◆ Required action ◆
Look in the material below for the line holding "Definition touched (now". Set it down exactly, with each later line up to and including the line holding "match objects p !! id ≫= CheckedOutAt with".

◆ Records shown ◆
(* ===== verification/Pool.v ===== *)
(** * The connection pooler ([pool/pkg/pool], [pool/pkg/routing],
    [pool/pkg/cache], [pool/pkg/migration], [pool/pkg/analytics])

    The adaptive pool with its janitor, the checks around it, the splitting of
    reads and writes, the statement cache, migrations and the query handlers.

    Connections are pointers that the pool, waiting requests and their holders
    share; [objects] is the store they point to.  [World] is a pool with the
    requests that use it: each acquires a connection, may have to wait for it,
    and releases it.  As long as the janitor meets no connection that is held
    for longer than the limit, no two requests share a connection; otherwise
    they do, which is at the end. *)

From S2P Require Import Prelude GoStrings GoNumbers GoFloat GoTime Core.
Local Open Scope string_scope.
Local Open Scope Z_scope.
Local Open Scope list_scope.

(** ** The pool ([pool.go]) *)

Record PoolStats := mkStats { ActiveConnections : Z; IdleConnections : Z; MaxConnections : Z; TotalQueries : Z; s_Dialect : string }.

(** No time is the zero time. *)
Record DbConn := mkConn { CreatedAt : Z; CheckedOutAt : option Z }.

(** Connections go by their number; a waiter's channel by the number of the
    request that made it. *)
Record ConnectionPool := mkPool {
  baseMaxConns : Z; maxConns : Z; objects : gmap Z DbConn; activeConns : gset Z; idleConns : list Z; totalQueries : Z; nextConnID : Z;
  dialect : string; maxLifetime : Z; lastActive : Z; isShutdown : bool; waitQueue : list nat }.

Definition NewConnectionPool (now max : Z) (dialect : string) : ConnectionPool := mkPool max max ∅ ∅ [] 0 0 dialect (5 * Second) now false [].

Definition SetMaxLifetime (d : Z) (p : ConnectionPool) : ConnectionPool :=
  mkPool (baseMaxConns p) (maxConns p) (objects p) (activeConns p) (idleConns p) (totalQueries p) (nextConnID p) (dialect p) d (lastActive p) (isShutdown p) (waitQueue p).

Definition with_conns (objs : gmap Z DbConn) (active : gset Z) (idle : list Z) (p : ConnectionPool) : ConnectionPool :=
  mkPool (baseMaxConns p) (maxConns p) objs active idle (totalQueries p) (nextConnID p) (dialect p) (maxLifetime p) (lastActive p) (isShutdown p) (waitQueue p).
Definition with_max (m : Z) (p : ConnectionPool) : ConnectionPool :=
  mkPool (baseMaxConns p) m (objects p) (activeConns p) (idleConns p) (totalQueries p) (nextConnID p) (dialect p) (maxLifetime p) (lastActive p) (isShutdown p) (waitQueue p).
Definition with_queue (q : list nat) (p : ConnectionPool) : ConnectionPool :=
  mkPool (baseMaxConns p) (maxConns p) (objects p) (activeConns p) (idleConns p) (totalQueries p) (nextConnID p) (dialect p) (maxLifetime p) (lastActive p) (isShutdown p) q.
Definition touched (now : Z) (p : ConnectionPool) : ConnectionPool :=
  mkPool (baseMaxConns p) (maxConns p) (objects p) (activeConns p) (idleConns p) (totalQueries p) (nextConnID p) (dialect p) (maxLifetime p) now (isShutdown p) (waitQueue p).

(** [conn.CheckedOutAt = t], through the pointer. *)
Definition check (t : option Z) (id : Z) (objs : gmap Z DbConn) : gmap Z DbConn := alter (fun c => mkConn (CreatedAt c) t) id objs.

Definition older (now age : Z) (id : Z) (p : ConnectionPool) : bool :=
  match objects p !! id with Some c => age <? Sub now (CreatedAt c) | None => false end.

(** *** The janitor *)

(** The third part of a tick, in the order in which the map is visited. *)
Definition reclaim (now timeout : Z) (p : ConnectionPool) (id : Z) : ConnectionPool :=
  match objects p !! id ≫= CheckedOutAt with
  | Some t => if timeout <? Sub now t then with_conns (check None id (objects p)) (activeConns p ∖ {[id]}) (idleConns p ++ [id]) p else p
  | None => p
  end.

Definition conn_timeout (setting : string) : Z :=
  if bool_decide (setting = "") then 5 * Second else default (5 * Second) (ParseDuration setting).

Definition janitor (now : Z) (setting : string) (order : list Z) (p : ConnectionPool) : ConnectionPool :=
  let p := with_conns (objects p) (activeConns p) (filter (fun id => older now (maxLifetime p) id p = false) (idleConns p)) p in
  let p := if (Z.of_nat (size (activeConns p)) <? Z.quot (baseMaxConns p) 2) && (baseMaxConns p <? maxConns p) && (1 * Second <? Sub now (lastActive p))
           then with_max (baseMaxConns p) p else p in
  fold_left (reclaim now (conn_timeout setting)) order p.

(** *** Acquire and release *)

Inductive Acquired := Got (id : Z) | ShuttingDown | Waits.

(** The search for a fresh idle connection from the end of the list, with the
    clock readings it takes. *)
Fixpoint recycle (clock : nat -> Z) (i : nat) (rev_idle : list Z) (p : ConnectionPool) : option (Z * nat) * list Z :=
  match rev_idle with
  | [] => (None, [])
  | id :: rest => if older (clock i) (maxLifetime p) id p then recycle clock (S i) rest p else (Some (id, S i), rest)
  end.

Definition doubled (p : ConnectionPool) : Z := wrap64 (baseMaxConns p * 2).

Definition grow (p : ConnectionPool) : ConnectionPool :=
  if (maxConns p <=? Z.of_nat (size (activeConns p))) && (maxConns p <? doubled p) then with_max (doubled p) p else p.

◆ Solution to this task ◆
Definition touched (now : Z) (p : ConnectionPool) : ConnectionPool :=
  mkPool (baseMaxConns p) (maxConns p) (objects p) (activeConns p) (idleConns p) (totalQueries p) (nextConnID p) (dialect p) (maxLifetime p) now (isShutdown p) (waitQueue p).

(** [conn.CheckedOutAt = t], through the pointer. *)
Definition check (t : option Z) (id : Z) (objs : gmap Z DbConn) : gmap Z DbConn := alter (fun c => mkConn (CreatedAt c) t) id objs.

Definition older (now age : Z) (id : Z) (p : ConnectionPool) : bool :=
  match objects p !! id with Some c => age <? Sub now (CreatedAt c) | None => false end.

(** *** The janitor *)

(** The third part of a tick, in the order in which the map is visited. *)
Definition reclaim (now timeout : Z) (p : ConnectionPool) (id : Z) : ConnectionPool :=
  match objects p !! id ≫= CheckedOutAt with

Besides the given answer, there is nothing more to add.